### TASK DIRECTIONS
Write out the stretch of lines below that begins at the line with "Lemma dict_set_NoDup (k" and ends at the line with "induction d as [|[k' v'] d IH];", including both, exactly as given and nothing more.

### EXTRACTED MATERIAL
....

(** C7. A file that was on disk when [main] started and is gone when it
    ends was deleted as an original: deletion was requested, the run was
    no dry run, and the file is the original of a converted pair whose
    WebP file is on disk. And in the deletion loop a pair whose WebP
    file is missing is passed over: its original is not touched. *)
Theorem originals_deleted_only_when (env : environment) (args : arguments) :
  (∀ fs fs' res p,
     main codec rglob text_decode text_encode env args fs = (fs', res) →
     is_Some (fs !! p) → fs' !! p = None →
     delete_originals args = true ∧ dry_run args = false ∧
     ∃ r w, res = Ok (Done r) ∧ (p, w) ∈ converted (images_done r) ∧
            with_suffix p (py ".webp") = Ok w ∧ is_Some (fs' !! w)) ∧
  (∀ original_path webp_path pairs d fs,
     fs !! webp_path = None →
     delete_originals_loop ((original_path, webp_path) :: pairs) d fs
     = delete_originals_loop pairs d fs).
Proof.
  split.
  2:{ intros o w pairs d fs Hw. simpl. unfold bind at 1, path_exists.
      by rewrite bool_decide_eq_false_2 by (intros [? ?]; congruence). }
  intros fs fs' res p Hmain Hp Hgone.
  unfold main in Hmain.
  destruct (negb _); [still_there Hmain Hgone Hp|].
  unfold bind at 1, dir_exists in Hmain.
  destruct (negb _); [still_there Hmain Hgone Hp|].
  unfold bind at 1, find_images in Hmain.
  set (images := scan rglob IMAGE_EXTENSIONS fs (root_directory env args)) in *.
  case_bool_decide as Hnil; [still_there Hmain Hgone Hp|].
  unfold bind at 1 in Hmain.
  destruct (convert_images codec args images no_conversion fs)
    as [fs1 rc] eqn:Ec.
  assert (Hp1 : is_Some (fs1 !! p)).
  { pose proof (keeps_convert_images args images no_conversion fs p Hp)
      as Hk. by rewrite Ec in Hk. }
  destruct rc as [conv|e]; [|still_there Hmain Hgone Hp1].
  unfold bind at 1, find_code_files in Hmain.
  set (code_files := scan rglob CODE_EXTENSIONS fs1 (root_directory env args)) in *.
  unfold bind at 1 in Hmain.
  set (rewriting := if bool_decide (code_files = []) then ret None else _) in *.
  assert (Hkr : keeps_files rewriting).
  { subst rewriting. apply keeps_if; [auto with keeps|].
    apply keeps_bind; [apply keeps_update_files|auto with keeps]. }
  destruct (rewriting fs1) as [fs2 rr] eqn:Er.
  assert (Hp2 : is_Some (fs2 !! p)).
  { specialize (Hkr fs1 p Hp1). by rewrite Er in Hkr. }
  destruct rr as [refs|e]; [|still_there Hmain Hgone Hp2].
  unfold bind at 1, delete_phase in Hmain.
  destruct (delete_originals args && negb (dry_run args)
            && negb (bool_decide (converted conv = []))) eqn:Eg.
  2:{ unfold ret in Hmain. still_there Hmain Hgone Hp2. }
  apply andb_true_iff in Eg as [Eg _]. apply andb_true_iff in Eg as [Eg1 Eg2].
  apply negb_true_iff in Eg2.
  destruct (delete_originals_loop_spec (converted conv) 0 fs2)
    as (fs3 & d' & Hloop & Hx & Hfr).
  unfold bind at 1 in Hmain. rewrite Hloop in Hmain. unfold ret in Hmain.
  injection Hmain as <- <-.
  split_and!; [done..|].
  destruct (Hx p) as [E|(_ & _ & w & Hin & Hw)].
  { rewrite E in Hgone. rewrite Hgone in Hp2. by destruct Hp2. }
  destruct (convert_images_converted _ _ _ _ _ _ Ec p w Hin) as [Hin0|[_ Hwp]].
  { by apply elem_of_nil in Hin0. }
  eexists _, w. split_and!; [done..|].
  rewrite Hfr; [done|]. intros Hor.
  apply list_elem_of_fmap in Hor as ([o2 w2] & -> & Hin2). simpl in *.
  destruct (convert_images_converted _ _ _ _ _ _ Ec _ _ Hin2) as [Hin0|[Himg _]].
  { by apply elem_of_nil in Hin0. }
  apply scan_elem in Himg as (_ & _ & Hext).
  by apply (webp_is_no_image _ _ Hwp).
Qed.
End Deletion.

(** ** The mapping *)

Lemma dict_get_set_ne (k k' v : str) (d : dict) :
  k ≠ k' → dict_get k (dict_set k' v d) = dict_get k d.
Proof.
  intros Hne. induction d as [|[k0 v0] d IH]; simpl.
  - by rewrite bool_decide_eq_false_2.
  - case_bool_decide as E; simpl.
    + subst k0. rewrite !bool_decide_eq_false_2 by done. done.
    + by rewrite IH.
Qed.

Lemma dict_set_keys (k v : str) (d : dict) :
  (dict_set k v d).*1 = if bool_decide (k ∈ d.*1) then d.*1 else d.*1 ++ [k].
Proof.
  induction d as [|[k' v'] d IH].
  - by rewrite bool_decide_eq_false_2 by apply not_elem_of_nil.
  - change (((k', v') :: d).*1) with (k' :: d.*1). cbn [dict_set].
    destruct (decide (k' = k)) as [->|E].
    + rewrite !bool_decide_eq_true_2; [done|left|done].
    + rewrite (bool_decide_eq_false_2 _ E).
      change (((k', v') :: dict_set k v d).*1) with (k' :: (dict_set k v d).*1).
      rewrite IH. destruct (decide (k ∈ d.*1)) as [Hin|Hin].
      * rewrite !bool_decide_eq_true_2; [done|by right|done].
      * rewrite !bool_decide_eq_false_2; [done| |done].
        rewrite not_elem_of_cons. split; [congruence|done].
Qed.

Lemma dict_set_NoDup (k v : str) (d : dict) :
  NoDup d.*1 → NoDup (dict_set k v d).*1.
Proof.
  intros Hnd. rewrite dict_set_keys. case_bool_decide as Hin; [done|].
  apply NoDup_app. split_and!; [done| |apply NoDup_singleton].
  intros x Hx Hk. apply list_elem_of_singleton in Hk as ->. done.
Qed.

(** With keys that do not repeat, a key that is looked up with success has
    exactly one entry. *)
Lemma entries_unique (k v : str) (d : dict) :
  NoDup d.*1 → dict_get k d = Some v → entries k d = [(k, v)].
Proof.
  induction d as [|[k' v'] d IH]; simpl; [done|].
  intros Hnd Hget. apply NoDup_cons in Hnd as [Hk' Hnd].
  unfold entries in *. simpl. case_bool_decide as E.
  - subst k'. injection Hget as ->. f_equal.
    clear IH Hnd. induction d as [|[k2 v2] d IH]; simpl; [done|].
    simpl in Hk'. apply not_elem_of_cons in Hk' as [Hne Hk'].
    rewrite bool_decide_eq_false_2 by congruence. auto.
  - auto.
Qed.

Lemma mapping_of_snoc (pairs : list (Path * Path)) (o w : Path) :
  mapping_of (pairs ++ [(o, w)]) = dict_set (name o) (name w) (mapping_of pairs).
Proof. unfold mapping_of. by rewrite fold_left_app. Qed.

Lemma mapping_of_NoDup (pairs : list (Path * Path)) : NoDup (mapping_of pairs).*1.
Proof.
  induction pairs as [|[o w] pairs IH] using rev_ind; [apply NoDup_nil_2|].
  rewrite mapping_of_snoc. by apply dict_set_NoDup.
Qed.

(** When every pair is an image with its destination, the value under a
    key is the projected name of the key, and the key is there exactly when
    a pair has it as the name of its original. *)
Lemma mapping_of_lookup (pairs : list (Path * Path)) (k : str) :
  (∀ o w, (o, w) ∈ pairs → with_suffix o (py ".webp") = Ok w) →
  dict_get k (mapping_of pairs) =
    if bool_decide (k ∈ name <$> pairs.*1) then Some (webp_name k) else None.
Proof.
  induction pairs as [|[o w] pairs IH] using rev_ind; intros Hall.
  - by rewrite bool_decide_eq_false_2 by apply not_elem_of_nil.
  - rewrite mapping_of_snoc, !fmap_app.
    change (name <$> [(o, w)].*1) with [name o].
    assert (Hw : name w = webp_name (name o)).
    { apply webp_path_spec. apply Hall, elem_of_app. right. by left. }
    specialize (IH (λ o' w' H, Hall o' w' ltac:(apply elem_of_app; by left))).
    destruct (decide (k = name o)) as [->|Hne].
    + rewrite dict_get_set, Hw.
      rewrite bool_decide_eq_true_2; [done|].
      apply elem_of_app. right. by left.
    + rewrite dict_get_set_ne by done. rewrite IH.
      destruct (decide (k ∈ name <$> pairs.*1)) as [Hin|Hin].
      * rewrite !bool_decide_eq_true_2; [done| |done].
        apply elem_of_app. by left.
      * rewrite !bool_decide_eq_false_2; [done| |done].
        intros H. apply elem_of_app in H as [?|H]; [done|].
        by apply list_elem_of_singleton in H.
Qed.

Section Mapping.
Variable codec : bytes -> Z -> codec_result.
Variable rglob : FS -> Path -> list Path.

(** One round of the conversion loop that comes back: the image was on
    disk and its size is added; and either the image is recorded as
    failed (in a real run only), or it is recorded as converted and its
    name is mapped. *)
Lemma convert_image_step (args : arguments) (st st' : conversion)
    (p : Path) (fs fs' : FS) :
  convert_image codec args st p fs = (fs', Ok st') →
  ∃ data, fs !! p = Some data ∧
    total_original_size st' = total_original_size st + Z.of_nat (length data) ∧
    ((dry_run args = false ∧
      converted st' = converted st ∧ failed st' = failed st ++ [p] ∧
      image_mappings st' = image_mappings st ∧
      total_new_size st' = total_new_size st) ∨
     (∃ w, with_suffix p (py ".webp") = Ok w ∧
           converted st' = converted st ++ [(p, w)] ∧
           failed st' = failed st ∧
           image_mappings st' = dict_set (name p) (name w) (image_mappings st) ∧
           (dry_run args = true →
            fs' = fs ∧ total_new_size st' = total_new_size st))).
Proof.
  unfold convert_image, bind, stat_size, lift, ret.
  destruct (fs !! p) as [data|]; [|done]. intros H. exists data.
  split; [done|].
  destruct (dry_run args).
  - destruct (with_suffix p (py ".webp")) as [w|e] eqn:Hw; [|done].
    injection H as <- <-. split; [done|]. right. exists w. done.
  - destruct (with_suffix p (py ".webp")) as [w|e] eqn:Hw.
    2:{ unfold convert_to_webp, bind, lift in H. rewrite Hw in H. done. }
    destruct (convert_to_webp_returns codec p w (quality args) (backup args)
                fs Hw) as (fs1 & ok & E). rewrite E in H.
    destruct ok; [|injection H as <- <-; split; [done|]; left; done].
    destruct (fs1 !! w) as [out|]; [|done].
    destruct (verbose args && _); [done|].
    injection H as <- <-. split; [done|]. right. exists w. done.
Qed.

....

### EXPECTED OUTPUT
Lemma dict_set_NoDup (k v : str) (d : dict) :
  NoDup d.*1 → NoDup (dict_set k v d).*1.
Proof.
  intros Hnd. rewrite dict_set_keys. case_bool_decide as Hin; [done|].
  apply NoDup_app. split_and!; [done| |apply NoDup_singleton].
  intros x Hx Hk. apply list_elem_of_singleton in Hk as ->. done.
Qed.

(** With keys that do not repeat, a key that is looked up with success has
    exactly one entry. *)
Lemma entries_unique (k v : str) (d : dict) :
  NoDup d.*1 → dict_get k d = Some v → entries k d = [(k, v)].
Proof.
  induction d as [|[k' v'] d IH]; simpl; [done|].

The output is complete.